--- AIM OF THE EXERCISE ---
Stop after the line that contains "rewrite negb_true_iff, <- (includes_In"; until then, restate each line of the entries word for word from the very first.

Dataset excerpts
Lemma includes_In (l : list Z) (x : Z) : includes l x = true <-> In x l.
Proof.
  unfold includes. rewrite List.existsb_exists. split.
  - intros (y & Hy & E). apply Z.eqb_eq in E. now subst.
  - intros H. exists x. split; [exact H|apply Z.eqb_refl].
Qed.

Lemma findIndex_range (p : field -> bool) (l : list field) : forall i,
  List.existsb p l = true -> i <= findIndex p l i < i + zlength l.
Proof.
  unfold zlength. induction l as [|f rest IH]; intros i H; [discriminate|].
  cbn [List.existsb findIndex List.length] in *.
  destruct (p f); [lia|]. cbn [orb] in H. specialize (IH (i + 1) H). lia.
Qed.

Lemma unskipped_priority (available : list field) (masks : list Z) :
  unskipped available true masks = masks.
Proof.
  unfold unskipped. cbn [negb andb].
  induction masks as [|m rest IH]; [reflexivity|]. cbn. now rewrite IH.
Qed.

Lemma In_unskipped (available : list field) (masks : list Z) (m : Z) :
  In m (unskipped available false masks)
  <-> In m masks /\ ~ In m (priorityMasks available).
Proof.
  unfold unskipped. rewrite List.filter_In. cbn [negb andb].
  rewrite negb_true_iff, <- (includes_In (priorityMasks available)).
  destruct (includes (priorityMasks available) m); intuition congruence.
Qed.

Section SearchSpec.

Variable keccak256 : string -> string.
Variable targetHash : option string.
Variable base : list bytes.
Variable available : list field.
Hypothesis Hk : (List.length available <= 30)%nat.

Let total : Z := totalCombinations available.

Lemma priorityMasks_range (m : Z) :
  In m (priorityMasks available) -> 0 <= m < total.
Proof.
  pose proof (total_range available Hk) as Ht. fold total in Ht.
  unfold priorityMasks. intros H. apply List.in_app_or in H.
  destruct H as [H | H].
  - destruct (List.existsb isBaseFee available) eqn:E; [|destruct H].
    destruct H as [<- | []].
    pose proof (findIndex_range isBaseFee available 0 E) as Hi.
    unfold zlength in Hi. rewrite jsShl_1 by lia.
    split; [apply Z.pow_nonneg; lia|].
    unfold total, totalCombinations, zlength. apply Z.pow_lt_mono_r; lia.
  - fold total in H. destruct (total >? 1); [|destruct H].
    destruct H as [<- | []]. lia.
Qed.

(** What each way of ending the search says about the candidates. *)
Lemma search_spec :
  match search keccak256 targetHash base available with
  | (Throw e, _) =>
      exists m, 0 <= m < total /\ candidate base available m = Err e
  | (Return (Some rlp), st) =>
      exists m included pre lines priority,
        0 <= m < total
        /\ candidate base available m = Ok (rlp, included)
        /\ hashMatches targetHash (keccak256 rlp) = true
        /\ attempts st = pre ++ [m]
        /\ console st = lines ++ foundLines priority m rlp included
  | (Return None, st) =>
      forall m, 0 <= m < total ->
        In m (attempts st)
        /\ nonMatching keccak256 targetHash base available m
  end.
Proof.
  unfold search. cbv zeta.
  set (st0 := logged _ noEffects).
  pose proof (tryMasks_spec keccak256 targetHash base available true
                (priorityMasks available) st0) as H1.
  destruct (tryMasks _ _ _ _ true _ st0) as [[[e|[rlp|]] st1]|st1].
  - destruct H1 as (m & Hin & Hc). exists m.
    split; [now apply priorityMasks_range|exact Hc].
  - destruct H1 as (m & inc & pre & lines & Hin & Hc & Hh & Ha & Hl).
    exists m, inc, pre, (console st0 ++ lines), true.
    repeat split; try assumption; now apply priorityMasks_range.
  - destruct H1.
  - destruct H1 as [Ha1 Hn1]. rewrite unskipped_priority in Ha1, Hn1.
    cbn [attempts st0 logged noEffects List.app] in Ha1.
    pose proof (tryMasks_spec keccak256 targetHash base available false
                  (countTo (totalCombinations available)) st1) as H2.
    destruct (tryMasks _ _ _ _ false _ st1) as [[[e|[rlp|]] st2]|st2].
    + destruct H2 as (m & Hin & Hc). exists m.
      split; [now apply In_countTo|exact Hc].
    + destruct H2 as (m & inc & pre & lines & Hin & Hc & Hh & Ha & Hl).
      exists m, inc, (attempts st1 ++ pre), (console st1 ++ lines), false.
      repeat split; try assumption; try (now apply In_countTo in Hin).
      * now rewrite Ha, List.app_assoc.
      * now rewrite Hl, List.app_assoc.
    + destruct H2.
    + destruct H2 as [Ha2 Hn2]. intros m Hm. cbn [logged attempts snd].
      destruct (includes (priorityMasks available) m) eqn:Ei.
      * apply includes_In in Ei. split; [|now apply Hn1].
        rewrite Ha2, Ha1. apply List.in_or_app. now left.
      * assert (Hu : In m (unskipped available false
                              (countTo (totalCombinations available)))).
        { apply In_unskipped. split; [now apply In_countTo|].
          intros Hc. apply includes_In in Hc. congruence. }
        split; [|now apply Hn2].
        rewrite Ha2. apply List.in_or_app. now right.
Qed.

(** The first priority mask decides the search when its hash matches. *)
Lemma search_first_priority (m : Z) (rest : list Z)
    (rlp : string) (included : list string) :
  priorityMasks available = m :: rest ->
  candidate base available m = Ok (rlp, included) ->
  hashMatches targetHash (keccak256 rlp) = true ->
  search keccak256 targetHash base available
  = (Return (Some rlp),
     {| attempts := [m];
        console :=
          [LogTesting total (List.length available);
           LogAvailable (List.map fst available);
           LogPriorityMask m included]
          ++ foundLines true m rlp included |}).
Proof.
  intros Hp Hc Hh. unfold search. cbv zeta. rewrite Hp.
  cbn [tryMasks negb andb]. rewrite (tryMask_found _ _ _ _ _ _ _ _ _ Hc Hh).
  reflexivity.
Qed.

End SearchSpec.

(** ** [bruteforceRLP] on a fetched block *)

Lemma available_length (b : Block) :
  (List.length (availableOptionalFields b) <= 6)%nat.
Proof.
  unfold availableOptionalFields.
  etransitivity; [apply List.filter_length_le|]. reflexivity.
Qed.

Lemma available_length_30 (b : Block) :
  (List.length (availableOptionalFields b) <= 30)%nat.
Proof. pose proof (available_length b). lia. Qed.

Lemma bruteforceRLP_search (keccak256 : string -> string) (b : Block)
    (base : list bytes) :
  headerInputs b = Ok base ->
  bruteforceRLP keccak256 (Some b)
  = search keccak256 (hash b) base (availableOptionalFields b).
Proof.
  unfold headerInputs, bruteforceRLP.
  destruct (processLogsBloom (logsBloom b)) as [bloom|e]; cbn [bind];
    [|discriminate].
  now intros ->.
Qed.

Lemma hashMatches_sameHash (target : option string) (h : string) :
  hashMatches target h = true <-> sameHash h target.
Proof.
  unfold hashMatches, sameHash. destruct target as [t|].
  - rewrite String.eqb_eq. split.
    + intros H. now exists t.
    + intros (t' & [= <-] & H). exact H.
  - split; [discriminate|]. intros (t & [=] & _).
Qed.

Lemma hashMatches_self (keccak256 : string -> string) (rlp : string) :
  hashMatches (Some (keccak256 rlp)) (keccak256 rlp) = true.
Proof. apply String.eqb_refl. Qed.

(** What each way of ending [bruteforceRLP] says about the inclusion
    patterns of the block. *)
Lemma bruteforceRLP_cases (keccak256 : string -> string) (b : Block)
    (base : list bytes) :
  headerInputs b = Ok base ->
  match bruteforceRLP keccak256 (Some b) with
  | (Throw e, _) =>
      exists p,
        List.length p = List.length (availableOptionalFields b)
        /\ patternCandidate base (availableOptionalFields b) p = Err e
  | (Return (Some rlp), st) =>
      exists p included pre lines priority,
        List.length p = List.length (availableOptionalFields b)
        /\ patternCandidate base (availableOptionalFields b) p
           = Ok (rlp, included)
        /\ sameHash (keccak256 rlp) (hash b)
        /\ attempts st = pre ++ [maskOf p]
        /\ console st = lines ++ foundLines priority (maskOf p) rlp included
  | (Return None, st) =>
      forall p,
        List.length p = List.length (availableOptionalFields b) ->
        In (maskOf p) (attempts st)
        /\ exists rlp included,
             patternCandidate base (availableOptionalFields b) p
             = Ok (rlp, included)
             /\ ~ sameHash (keccak256 rlp) (hash b)
  end.
Proof.
  intros Hb. rewrite (bruteforceRLP_search _ _ _ Hb).
  pose proof (available_length_30 b) as Hk.
  pose proof (search_spec keccak256 (hash b) base _ Hk) as S.
  destruct (search _ _ _ _) as [[e|[rlp|]] st].
  - destruct S as (m & Hm & Hc).
    rewrite (candidate_pattern _ _ Hk _ Hm) in Hc.
    eexists. split; [apply patternOf_length|exact Hc].
  - destruct S as (m & inc & pre & lines & priority & Hm & Hc & Hh & Ha & Hl).
    rewrite (candidate_pattern _ _ Hk _ Hm) in Hc.
    exists (patternOf (List.length (availableOptionalFields b)) m),
      inc, pre, lines, priority.
    rewrite (maskOf_patternOf _ _ Hm).
    split; [apply patternOf_length|]. split; [exact Hc|].
    split; [now apply hashMatches_sameHash|]. now split.
  - intros p Hp.
    destruct (candidate_maskOf base _ Hk p Hp) as [Hc Hm].
    destruct (S _ Hm) as (Hin & rlp & inc & Hc' & Hh).
    split; [exact Hin|]. exists rlp, inc. rewrite <- Hc. split; [exact Hc'|].
    intros Hs. apply hashMatches_sameHash in Hs. congruence.
Qed.

(** ** Round trip (C1) *)

(** C1: the code on a block whose base fee is null, which is how the
    client reports a block from before the fee market.  The field passes
    the test [!== undefined] of line 239 and counts as available; the
    mandatory-only pattern encodes, and with its hash as the target the
    round trip calls for that encoding.  The search instead raises at the
    first priority mask, in [toFieldBytes] (line 283), before anything is
    hashed, whatever the hash function. *)
Lemma roundtrip_fails_on_null_base_fee :
  exists base rlp,
    headerInputs (sampleBlock 256 None VNull VUndefined) = Ok base
    /\ patternCandidate base
         (availableOptionalFields (sampleBlock 256 None VNull VUndefined))
         [false] = Ok (rlp, [])
    /\ forall keccak256 : string -> string,
         result
           (bruteforceRLP keccak256
              (Some (sampleBlock 256 (Some (keccak256 rlp)) VNull VUndefined)))
         = Throw UndefinedValue
         /\ tried
              (bruteforceRLP keccak256
                 (Some (sampleBlock 256 (Some (keccak256 rlp)) VNull
                          VUndefined)))
            = [].
Proof.
  exists sampleBase, (sampleRlp []).
  split; [vm_compute; reflexivity|]. split; [vm_compute; reflexivity|].
  intros keccak256. split; vm_compute; reflexivity.
Qed.

(** ** Not found (C2) *)

Lemma toLowerCase_length (s : string) :
  String.length (toLowerCase s) = String.length s.
Proof. induction s as [|c s IH]; cbn; [reflexivity|now rewrite IH]. Qed.

Lemma append_length (s1 s2 : string) :
  String.length (s1 ++ s2)%string = (String.length s1 + String.length s2)%nat.
Proof. induction s1 as [|c s1 IH]; cbn; [reflexivity|now rewrite IH]. Qed.

Lemma corrupted_hash_differs (h : string) : ~ sameHash h (Some (h ++ "!")%string).
Proof.
  intros (t & Ht & Hs). injection Ht as <-.
  apply (f_equal String.length) in Hs.
  rewrite !toLowerCase_length, append_length in Hs. cbn in Hs. lia.
Qed.

(** X20: [bruteforceRLP] never returns a false positive, and reports
    not-found only after exhausting the patterns: an encoding it returns
    is the encoding of one of the 2^k inclusion patterns and hashes to the
    target; when it returns null, every one of the 2^k patterns has been
    encoded and hashed, and none hashed to the target. *)
Theorem no_false_positive_null_exhaustive (keccak256 : string -> string)
    (b : Block) (base : list bytes) :
  headerInputs b = Ok base ->
  (forall rlp,
     result (bruteforceRLP keccak256 (Some b)) = Return (Some rlp) ->
     sameHash (keccak256 rlp) (hash b)
     /\ exists p included,
          List.length p = List.length (availableOptionalFields b)
          /\ patternCandidate base (availableOptionalFields b) p
             = Ok (rlp, included))
  /\ (result (bruteforceRLP keccak256 (Some b)) = Return None ->
      forall p,
        List.length p = List.length (availableOptionalFields b) ->
        In (maskOf p) (tried (bruteforceRLP keccak256 (Some b)))
        /\ exists rlp included,
             patternCandidate base (availableOptionalFields b) p
             = Ok (rlp, included)
             /\ ~ sameHash (keccak256 rlp) (hash b)).
Proof.
  intros Hb.
  pose proof (bruteforceRLP_cases keccak256 b base Hb) as C.
  unfold result, tried.
  destruct (bruteforceRLP keccak256 (Some b)) as [[e|[rlp'|]] st];
    cbn [fst snd].
  - split; discriminate.
  - destruct C as (q & inc & _ & _ & _ & Hq & Hq' & Hs & _).
    split; [|discriminate].
    intros rlp [= <-]. split; [exact Hs|]. now exists q, inc.
  - split; [discriminate|]. intros _. exact C.
Qed.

--- ANSWER TO THE EXERCISE ---
Lemma includes_In (l : list Z) (x : Z) : includes l x = true <-> In x l.
Proof.
  unfold includes. rewrite List.existsb_exists. split.
  - intros (y & Hy & E). apply Z.eqb_eq in E. now subst.
  - intros H. exists x. split; [exact H|apply Z.eqb_refl].
Qed.

Lemma findIndex_range (p : field -> bool) (l : list field) : forall i,
  List.existsb p l = true -> i <= findIndex p l i < i + zlength l.
Proof.
  unfold zlength. induction l as [|f rest IH]; intros i H; [discriminate|].
  cbn [List.existsb findIndex List.length] in *.
  destruct (p f); [lia|]. cbn [orb] in H. specialize (IH (i + 1) H). lia.
Qed.

Lemma unskipped_priority (available : list field) (masks : list Z) :
  unskipped available true masks = masks.
Proof.
  unfold unskipped. cbn [negb andb].
  induction masks as [|m rest IH]; [reflexivity|]. cbn. now rewrite IH.
Qed.

Lemma In_unskipped (available : list field) (masks : list Z) (m : Z) :
  In m (unskipped available false masks)
  <-> In m masks /\ ~ In m (priorityMasks available).
Proof.
  unfold unskipped. rewrite List.filter_In. cbn [negb andb].
  rewrite negb_true_iff, <- (includes_In (priorityMasks available)).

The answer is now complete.